§ Exercise instructions
The required output is all lines below that contain the word "parseParts".

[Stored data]

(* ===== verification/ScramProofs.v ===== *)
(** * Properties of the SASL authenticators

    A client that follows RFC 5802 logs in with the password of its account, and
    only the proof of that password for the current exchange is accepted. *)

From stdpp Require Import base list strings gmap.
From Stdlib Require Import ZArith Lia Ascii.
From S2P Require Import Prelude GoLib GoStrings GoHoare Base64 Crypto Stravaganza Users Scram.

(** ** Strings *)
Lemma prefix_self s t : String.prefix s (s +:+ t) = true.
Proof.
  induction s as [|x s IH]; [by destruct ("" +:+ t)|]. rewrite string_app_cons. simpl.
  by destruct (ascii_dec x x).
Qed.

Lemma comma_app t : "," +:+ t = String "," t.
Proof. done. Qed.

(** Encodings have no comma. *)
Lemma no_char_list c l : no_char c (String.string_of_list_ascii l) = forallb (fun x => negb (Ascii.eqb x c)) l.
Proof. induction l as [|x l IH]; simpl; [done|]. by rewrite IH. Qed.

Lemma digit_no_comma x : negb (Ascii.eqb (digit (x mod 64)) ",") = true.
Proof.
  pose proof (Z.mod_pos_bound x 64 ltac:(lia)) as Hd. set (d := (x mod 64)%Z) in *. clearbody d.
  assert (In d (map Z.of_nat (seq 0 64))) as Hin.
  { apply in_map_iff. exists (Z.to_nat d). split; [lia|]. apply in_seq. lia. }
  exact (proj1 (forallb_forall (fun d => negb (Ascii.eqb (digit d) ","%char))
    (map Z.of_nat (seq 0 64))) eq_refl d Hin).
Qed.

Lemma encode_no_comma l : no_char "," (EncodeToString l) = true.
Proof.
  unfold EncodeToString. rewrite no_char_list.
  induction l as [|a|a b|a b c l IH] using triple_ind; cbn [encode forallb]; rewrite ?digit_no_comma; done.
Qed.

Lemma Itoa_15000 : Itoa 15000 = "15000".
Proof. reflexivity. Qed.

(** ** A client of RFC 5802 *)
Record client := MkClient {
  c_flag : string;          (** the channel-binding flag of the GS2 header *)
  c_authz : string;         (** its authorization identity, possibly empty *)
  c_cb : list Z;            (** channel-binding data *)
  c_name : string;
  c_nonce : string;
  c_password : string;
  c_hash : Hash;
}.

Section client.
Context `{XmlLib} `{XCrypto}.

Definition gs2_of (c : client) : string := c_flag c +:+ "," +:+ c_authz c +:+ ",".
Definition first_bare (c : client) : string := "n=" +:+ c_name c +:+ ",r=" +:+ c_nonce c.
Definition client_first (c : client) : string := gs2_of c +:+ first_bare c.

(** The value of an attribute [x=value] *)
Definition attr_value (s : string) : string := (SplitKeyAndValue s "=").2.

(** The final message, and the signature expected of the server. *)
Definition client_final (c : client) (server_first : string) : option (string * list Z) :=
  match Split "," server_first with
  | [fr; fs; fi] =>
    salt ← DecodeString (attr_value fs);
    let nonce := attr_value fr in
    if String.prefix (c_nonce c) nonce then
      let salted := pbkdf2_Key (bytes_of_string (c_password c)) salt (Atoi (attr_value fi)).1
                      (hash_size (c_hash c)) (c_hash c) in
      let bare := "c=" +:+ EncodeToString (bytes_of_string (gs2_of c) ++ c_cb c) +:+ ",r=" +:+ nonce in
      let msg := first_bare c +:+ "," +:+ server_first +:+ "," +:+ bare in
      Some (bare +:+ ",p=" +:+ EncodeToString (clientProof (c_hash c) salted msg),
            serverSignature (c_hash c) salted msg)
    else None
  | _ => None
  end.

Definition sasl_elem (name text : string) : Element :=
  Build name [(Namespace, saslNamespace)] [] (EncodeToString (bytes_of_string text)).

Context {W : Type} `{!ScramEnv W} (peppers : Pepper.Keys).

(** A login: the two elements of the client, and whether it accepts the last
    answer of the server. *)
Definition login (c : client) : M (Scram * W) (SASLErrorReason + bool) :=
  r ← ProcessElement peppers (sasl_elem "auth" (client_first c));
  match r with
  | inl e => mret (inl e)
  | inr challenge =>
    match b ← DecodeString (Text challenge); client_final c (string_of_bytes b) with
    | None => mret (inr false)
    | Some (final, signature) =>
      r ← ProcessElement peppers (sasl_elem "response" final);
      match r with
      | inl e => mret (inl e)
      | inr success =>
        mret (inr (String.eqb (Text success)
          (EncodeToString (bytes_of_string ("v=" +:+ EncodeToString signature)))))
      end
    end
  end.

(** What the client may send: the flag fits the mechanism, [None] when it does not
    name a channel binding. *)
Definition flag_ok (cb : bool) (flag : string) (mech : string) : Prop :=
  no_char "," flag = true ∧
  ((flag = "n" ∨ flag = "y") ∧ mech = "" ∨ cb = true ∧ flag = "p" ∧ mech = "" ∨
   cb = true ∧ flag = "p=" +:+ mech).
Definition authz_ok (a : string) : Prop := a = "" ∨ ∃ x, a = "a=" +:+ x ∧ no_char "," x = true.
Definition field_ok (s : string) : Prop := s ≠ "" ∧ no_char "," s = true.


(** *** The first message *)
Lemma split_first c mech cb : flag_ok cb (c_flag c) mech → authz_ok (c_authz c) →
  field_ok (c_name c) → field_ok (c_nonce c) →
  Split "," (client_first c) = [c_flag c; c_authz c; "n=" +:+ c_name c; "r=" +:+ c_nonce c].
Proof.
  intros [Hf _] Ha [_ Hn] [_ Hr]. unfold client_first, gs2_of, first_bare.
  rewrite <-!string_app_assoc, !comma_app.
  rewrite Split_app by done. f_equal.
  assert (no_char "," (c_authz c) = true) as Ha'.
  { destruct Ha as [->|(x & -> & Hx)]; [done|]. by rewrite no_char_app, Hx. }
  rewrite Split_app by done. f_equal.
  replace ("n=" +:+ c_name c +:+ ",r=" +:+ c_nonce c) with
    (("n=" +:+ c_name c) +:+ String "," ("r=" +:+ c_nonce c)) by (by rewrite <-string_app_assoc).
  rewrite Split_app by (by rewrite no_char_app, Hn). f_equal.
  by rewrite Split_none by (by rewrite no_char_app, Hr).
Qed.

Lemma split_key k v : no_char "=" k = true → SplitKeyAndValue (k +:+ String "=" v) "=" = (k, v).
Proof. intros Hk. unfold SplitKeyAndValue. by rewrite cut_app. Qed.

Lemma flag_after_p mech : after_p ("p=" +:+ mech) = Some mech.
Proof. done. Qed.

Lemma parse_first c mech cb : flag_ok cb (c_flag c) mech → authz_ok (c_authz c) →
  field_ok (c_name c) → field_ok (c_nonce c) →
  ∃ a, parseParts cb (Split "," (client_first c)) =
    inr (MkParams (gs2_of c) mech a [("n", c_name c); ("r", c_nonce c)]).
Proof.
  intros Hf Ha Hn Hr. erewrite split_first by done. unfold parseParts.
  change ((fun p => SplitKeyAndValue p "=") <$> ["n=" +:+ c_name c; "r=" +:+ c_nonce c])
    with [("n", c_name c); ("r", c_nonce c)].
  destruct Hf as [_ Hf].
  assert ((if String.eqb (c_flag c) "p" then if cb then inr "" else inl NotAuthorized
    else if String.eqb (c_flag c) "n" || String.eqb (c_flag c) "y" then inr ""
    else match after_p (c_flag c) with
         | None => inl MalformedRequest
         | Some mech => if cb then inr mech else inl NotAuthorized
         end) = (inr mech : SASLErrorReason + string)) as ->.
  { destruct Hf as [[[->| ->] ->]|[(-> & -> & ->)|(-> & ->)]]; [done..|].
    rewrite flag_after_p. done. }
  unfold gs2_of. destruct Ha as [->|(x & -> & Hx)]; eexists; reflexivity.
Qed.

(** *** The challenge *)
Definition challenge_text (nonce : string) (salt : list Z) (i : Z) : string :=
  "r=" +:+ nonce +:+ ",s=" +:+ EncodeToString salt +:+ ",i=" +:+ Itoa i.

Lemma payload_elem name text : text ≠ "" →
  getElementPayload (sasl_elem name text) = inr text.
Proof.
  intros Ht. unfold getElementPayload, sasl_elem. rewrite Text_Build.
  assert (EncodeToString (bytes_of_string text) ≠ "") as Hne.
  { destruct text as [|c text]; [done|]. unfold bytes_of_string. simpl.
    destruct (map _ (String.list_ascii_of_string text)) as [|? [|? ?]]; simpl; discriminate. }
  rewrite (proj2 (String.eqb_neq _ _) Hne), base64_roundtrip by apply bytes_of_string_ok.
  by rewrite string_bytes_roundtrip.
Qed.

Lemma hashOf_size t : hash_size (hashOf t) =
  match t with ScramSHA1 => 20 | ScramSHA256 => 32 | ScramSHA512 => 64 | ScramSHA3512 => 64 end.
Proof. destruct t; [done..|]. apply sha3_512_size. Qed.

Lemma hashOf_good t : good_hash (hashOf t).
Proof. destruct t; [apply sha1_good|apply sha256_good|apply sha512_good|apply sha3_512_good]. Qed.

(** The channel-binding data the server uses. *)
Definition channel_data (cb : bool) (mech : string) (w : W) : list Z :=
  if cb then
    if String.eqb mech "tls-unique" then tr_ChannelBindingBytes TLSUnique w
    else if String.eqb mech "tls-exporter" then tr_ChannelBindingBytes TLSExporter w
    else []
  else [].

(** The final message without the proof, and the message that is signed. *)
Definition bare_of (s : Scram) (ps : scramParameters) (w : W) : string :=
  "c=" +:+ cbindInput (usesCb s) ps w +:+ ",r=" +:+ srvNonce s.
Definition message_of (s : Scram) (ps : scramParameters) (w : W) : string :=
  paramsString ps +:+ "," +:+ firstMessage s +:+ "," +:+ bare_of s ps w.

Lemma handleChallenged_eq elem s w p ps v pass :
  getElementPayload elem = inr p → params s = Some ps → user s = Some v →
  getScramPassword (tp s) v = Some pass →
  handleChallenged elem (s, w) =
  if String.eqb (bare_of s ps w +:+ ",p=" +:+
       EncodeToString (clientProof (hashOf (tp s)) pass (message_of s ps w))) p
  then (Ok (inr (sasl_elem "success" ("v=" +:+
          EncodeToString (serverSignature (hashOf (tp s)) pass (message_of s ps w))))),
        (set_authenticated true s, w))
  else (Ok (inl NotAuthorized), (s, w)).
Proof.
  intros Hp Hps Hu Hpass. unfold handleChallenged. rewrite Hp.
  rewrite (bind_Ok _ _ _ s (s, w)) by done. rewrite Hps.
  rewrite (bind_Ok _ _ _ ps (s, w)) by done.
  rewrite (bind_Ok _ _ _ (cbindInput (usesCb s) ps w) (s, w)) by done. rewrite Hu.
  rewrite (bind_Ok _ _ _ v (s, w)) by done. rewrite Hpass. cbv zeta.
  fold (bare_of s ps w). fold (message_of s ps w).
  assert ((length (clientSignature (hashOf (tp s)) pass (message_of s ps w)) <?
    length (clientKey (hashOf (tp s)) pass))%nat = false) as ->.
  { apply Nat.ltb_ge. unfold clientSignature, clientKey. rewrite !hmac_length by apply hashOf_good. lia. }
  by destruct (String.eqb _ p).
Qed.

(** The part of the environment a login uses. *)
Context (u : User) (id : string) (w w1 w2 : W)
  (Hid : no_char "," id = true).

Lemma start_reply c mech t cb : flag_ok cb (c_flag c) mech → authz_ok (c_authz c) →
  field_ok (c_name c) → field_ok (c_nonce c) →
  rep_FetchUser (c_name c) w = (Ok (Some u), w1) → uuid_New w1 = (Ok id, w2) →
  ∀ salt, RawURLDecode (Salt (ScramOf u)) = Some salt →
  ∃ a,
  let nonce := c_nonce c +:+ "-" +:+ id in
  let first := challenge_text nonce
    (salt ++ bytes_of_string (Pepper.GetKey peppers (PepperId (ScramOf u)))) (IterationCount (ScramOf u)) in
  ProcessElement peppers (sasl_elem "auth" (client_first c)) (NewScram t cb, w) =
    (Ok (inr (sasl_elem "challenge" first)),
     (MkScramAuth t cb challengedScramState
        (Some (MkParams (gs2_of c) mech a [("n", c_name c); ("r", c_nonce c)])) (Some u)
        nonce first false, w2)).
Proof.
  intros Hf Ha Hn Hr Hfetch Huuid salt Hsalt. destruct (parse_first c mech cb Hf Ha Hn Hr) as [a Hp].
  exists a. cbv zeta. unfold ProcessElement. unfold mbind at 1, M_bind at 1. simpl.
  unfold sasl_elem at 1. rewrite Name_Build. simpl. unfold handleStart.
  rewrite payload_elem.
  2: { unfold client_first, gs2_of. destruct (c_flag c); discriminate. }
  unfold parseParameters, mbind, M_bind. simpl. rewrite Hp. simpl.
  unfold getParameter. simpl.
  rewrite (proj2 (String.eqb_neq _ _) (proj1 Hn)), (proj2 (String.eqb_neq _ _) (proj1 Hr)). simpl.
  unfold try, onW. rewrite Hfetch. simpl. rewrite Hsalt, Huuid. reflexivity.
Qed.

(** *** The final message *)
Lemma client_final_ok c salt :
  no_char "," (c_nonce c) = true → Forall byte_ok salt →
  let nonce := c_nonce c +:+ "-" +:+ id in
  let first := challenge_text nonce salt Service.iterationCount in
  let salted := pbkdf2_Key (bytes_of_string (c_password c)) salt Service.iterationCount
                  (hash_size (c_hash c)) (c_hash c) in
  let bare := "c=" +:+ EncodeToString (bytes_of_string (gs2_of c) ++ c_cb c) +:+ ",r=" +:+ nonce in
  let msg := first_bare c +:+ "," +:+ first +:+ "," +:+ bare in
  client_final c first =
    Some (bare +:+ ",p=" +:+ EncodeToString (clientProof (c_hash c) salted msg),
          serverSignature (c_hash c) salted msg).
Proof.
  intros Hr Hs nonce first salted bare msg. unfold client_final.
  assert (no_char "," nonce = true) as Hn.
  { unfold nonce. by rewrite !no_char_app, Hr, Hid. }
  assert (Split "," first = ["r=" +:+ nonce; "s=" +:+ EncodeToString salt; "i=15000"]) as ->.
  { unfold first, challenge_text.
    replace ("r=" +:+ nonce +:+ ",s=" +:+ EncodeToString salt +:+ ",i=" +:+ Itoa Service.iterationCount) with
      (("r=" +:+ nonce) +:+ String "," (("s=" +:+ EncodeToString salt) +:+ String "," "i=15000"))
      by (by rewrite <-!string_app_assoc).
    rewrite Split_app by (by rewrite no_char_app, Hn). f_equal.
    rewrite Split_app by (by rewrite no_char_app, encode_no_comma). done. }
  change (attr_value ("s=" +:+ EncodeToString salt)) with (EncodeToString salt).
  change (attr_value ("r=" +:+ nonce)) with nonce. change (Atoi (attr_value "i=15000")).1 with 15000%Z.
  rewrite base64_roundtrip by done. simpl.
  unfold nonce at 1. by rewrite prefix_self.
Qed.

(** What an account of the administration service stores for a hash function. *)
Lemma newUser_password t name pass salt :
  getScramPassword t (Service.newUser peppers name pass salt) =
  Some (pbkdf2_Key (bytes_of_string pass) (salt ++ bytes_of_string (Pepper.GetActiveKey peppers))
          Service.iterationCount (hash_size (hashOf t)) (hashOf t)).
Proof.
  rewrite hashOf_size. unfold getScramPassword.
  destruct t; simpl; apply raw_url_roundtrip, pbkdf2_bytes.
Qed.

* * *

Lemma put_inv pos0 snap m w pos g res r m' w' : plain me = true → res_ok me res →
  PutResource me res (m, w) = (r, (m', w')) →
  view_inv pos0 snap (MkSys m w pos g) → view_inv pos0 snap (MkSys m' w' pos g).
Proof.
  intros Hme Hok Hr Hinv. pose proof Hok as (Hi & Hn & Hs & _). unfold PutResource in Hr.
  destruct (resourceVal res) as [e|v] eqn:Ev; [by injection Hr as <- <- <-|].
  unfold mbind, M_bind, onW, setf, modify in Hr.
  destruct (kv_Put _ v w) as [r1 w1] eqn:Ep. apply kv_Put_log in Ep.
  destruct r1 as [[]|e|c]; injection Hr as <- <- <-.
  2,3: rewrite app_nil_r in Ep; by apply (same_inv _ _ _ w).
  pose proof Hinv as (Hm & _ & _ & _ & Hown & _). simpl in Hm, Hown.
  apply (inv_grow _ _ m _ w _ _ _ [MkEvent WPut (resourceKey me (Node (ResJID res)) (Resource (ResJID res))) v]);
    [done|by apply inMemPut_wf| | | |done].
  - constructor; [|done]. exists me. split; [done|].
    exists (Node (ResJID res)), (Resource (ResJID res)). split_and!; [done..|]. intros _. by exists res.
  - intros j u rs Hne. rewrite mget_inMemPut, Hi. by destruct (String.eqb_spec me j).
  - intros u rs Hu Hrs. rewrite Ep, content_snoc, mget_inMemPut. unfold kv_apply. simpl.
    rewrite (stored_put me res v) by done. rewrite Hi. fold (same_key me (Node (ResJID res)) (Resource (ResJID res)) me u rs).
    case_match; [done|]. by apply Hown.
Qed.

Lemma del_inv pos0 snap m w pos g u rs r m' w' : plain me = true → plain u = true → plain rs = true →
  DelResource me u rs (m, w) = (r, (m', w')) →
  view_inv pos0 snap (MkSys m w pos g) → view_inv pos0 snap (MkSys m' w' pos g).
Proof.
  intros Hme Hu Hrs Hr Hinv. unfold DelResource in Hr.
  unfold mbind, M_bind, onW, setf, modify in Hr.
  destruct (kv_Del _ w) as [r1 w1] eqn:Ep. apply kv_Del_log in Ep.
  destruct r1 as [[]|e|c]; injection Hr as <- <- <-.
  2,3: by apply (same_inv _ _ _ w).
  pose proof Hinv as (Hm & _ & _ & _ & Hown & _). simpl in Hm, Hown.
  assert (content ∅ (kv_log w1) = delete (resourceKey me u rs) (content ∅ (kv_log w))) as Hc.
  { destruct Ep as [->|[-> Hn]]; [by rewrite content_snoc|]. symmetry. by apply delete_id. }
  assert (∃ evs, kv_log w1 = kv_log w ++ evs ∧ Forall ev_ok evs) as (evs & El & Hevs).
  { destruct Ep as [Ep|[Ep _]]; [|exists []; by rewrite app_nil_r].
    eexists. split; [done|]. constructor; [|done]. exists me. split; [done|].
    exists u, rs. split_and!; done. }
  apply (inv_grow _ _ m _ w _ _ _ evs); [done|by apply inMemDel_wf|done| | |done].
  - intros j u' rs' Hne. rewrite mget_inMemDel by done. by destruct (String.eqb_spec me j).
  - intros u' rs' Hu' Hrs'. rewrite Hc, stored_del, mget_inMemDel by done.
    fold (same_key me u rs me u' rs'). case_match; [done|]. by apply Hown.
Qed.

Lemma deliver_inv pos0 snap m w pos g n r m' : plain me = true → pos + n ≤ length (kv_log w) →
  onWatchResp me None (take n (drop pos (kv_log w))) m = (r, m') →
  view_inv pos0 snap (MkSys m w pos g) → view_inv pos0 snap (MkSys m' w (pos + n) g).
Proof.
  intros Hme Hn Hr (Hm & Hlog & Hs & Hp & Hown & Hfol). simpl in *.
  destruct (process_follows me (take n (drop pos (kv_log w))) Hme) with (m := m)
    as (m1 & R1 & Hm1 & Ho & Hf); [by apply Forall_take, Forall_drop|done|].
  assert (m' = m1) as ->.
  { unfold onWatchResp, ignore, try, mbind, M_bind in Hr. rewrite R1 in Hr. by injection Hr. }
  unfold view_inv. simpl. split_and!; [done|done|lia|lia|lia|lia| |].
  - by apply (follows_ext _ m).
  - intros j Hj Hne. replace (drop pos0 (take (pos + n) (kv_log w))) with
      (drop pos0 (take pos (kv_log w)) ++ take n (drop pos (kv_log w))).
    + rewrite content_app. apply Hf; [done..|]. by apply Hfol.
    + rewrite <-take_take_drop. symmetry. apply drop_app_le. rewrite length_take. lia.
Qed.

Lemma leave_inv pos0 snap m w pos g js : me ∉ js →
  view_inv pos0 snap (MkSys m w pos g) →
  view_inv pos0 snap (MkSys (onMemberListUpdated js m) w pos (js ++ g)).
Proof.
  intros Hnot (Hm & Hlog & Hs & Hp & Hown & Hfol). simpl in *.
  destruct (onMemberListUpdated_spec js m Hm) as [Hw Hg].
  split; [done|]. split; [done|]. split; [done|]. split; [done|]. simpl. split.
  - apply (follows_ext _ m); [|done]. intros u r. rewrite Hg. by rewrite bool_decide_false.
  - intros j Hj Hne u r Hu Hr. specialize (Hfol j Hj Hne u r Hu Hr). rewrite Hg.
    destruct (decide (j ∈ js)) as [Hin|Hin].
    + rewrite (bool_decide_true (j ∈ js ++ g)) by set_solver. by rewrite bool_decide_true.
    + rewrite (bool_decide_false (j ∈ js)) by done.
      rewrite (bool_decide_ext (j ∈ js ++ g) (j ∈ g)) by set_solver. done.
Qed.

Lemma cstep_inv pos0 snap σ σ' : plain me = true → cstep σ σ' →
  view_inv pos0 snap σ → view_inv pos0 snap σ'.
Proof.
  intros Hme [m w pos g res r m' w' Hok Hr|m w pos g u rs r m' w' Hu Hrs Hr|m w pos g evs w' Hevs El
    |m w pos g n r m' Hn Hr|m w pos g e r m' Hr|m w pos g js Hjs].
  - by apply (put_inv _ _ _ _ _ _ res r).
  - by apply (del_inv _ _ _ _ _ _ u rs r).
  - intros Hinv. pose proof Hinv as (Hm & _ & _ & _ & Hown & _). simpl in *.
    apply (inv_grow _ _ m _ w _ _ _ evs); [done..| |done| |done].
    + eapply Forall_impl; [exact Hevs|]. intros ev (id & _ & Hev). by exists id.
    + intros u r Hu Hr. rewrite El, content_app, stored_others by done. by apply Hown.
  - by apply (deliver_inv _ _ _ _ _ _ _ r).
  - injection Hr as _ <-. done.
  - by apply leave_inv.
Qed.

§ Result
  ∃ a, parseParts cb (Split "," (client_first c)) =
  intros Hf Ha Hn Hr. erewrite split_first by done. unfold parseParts.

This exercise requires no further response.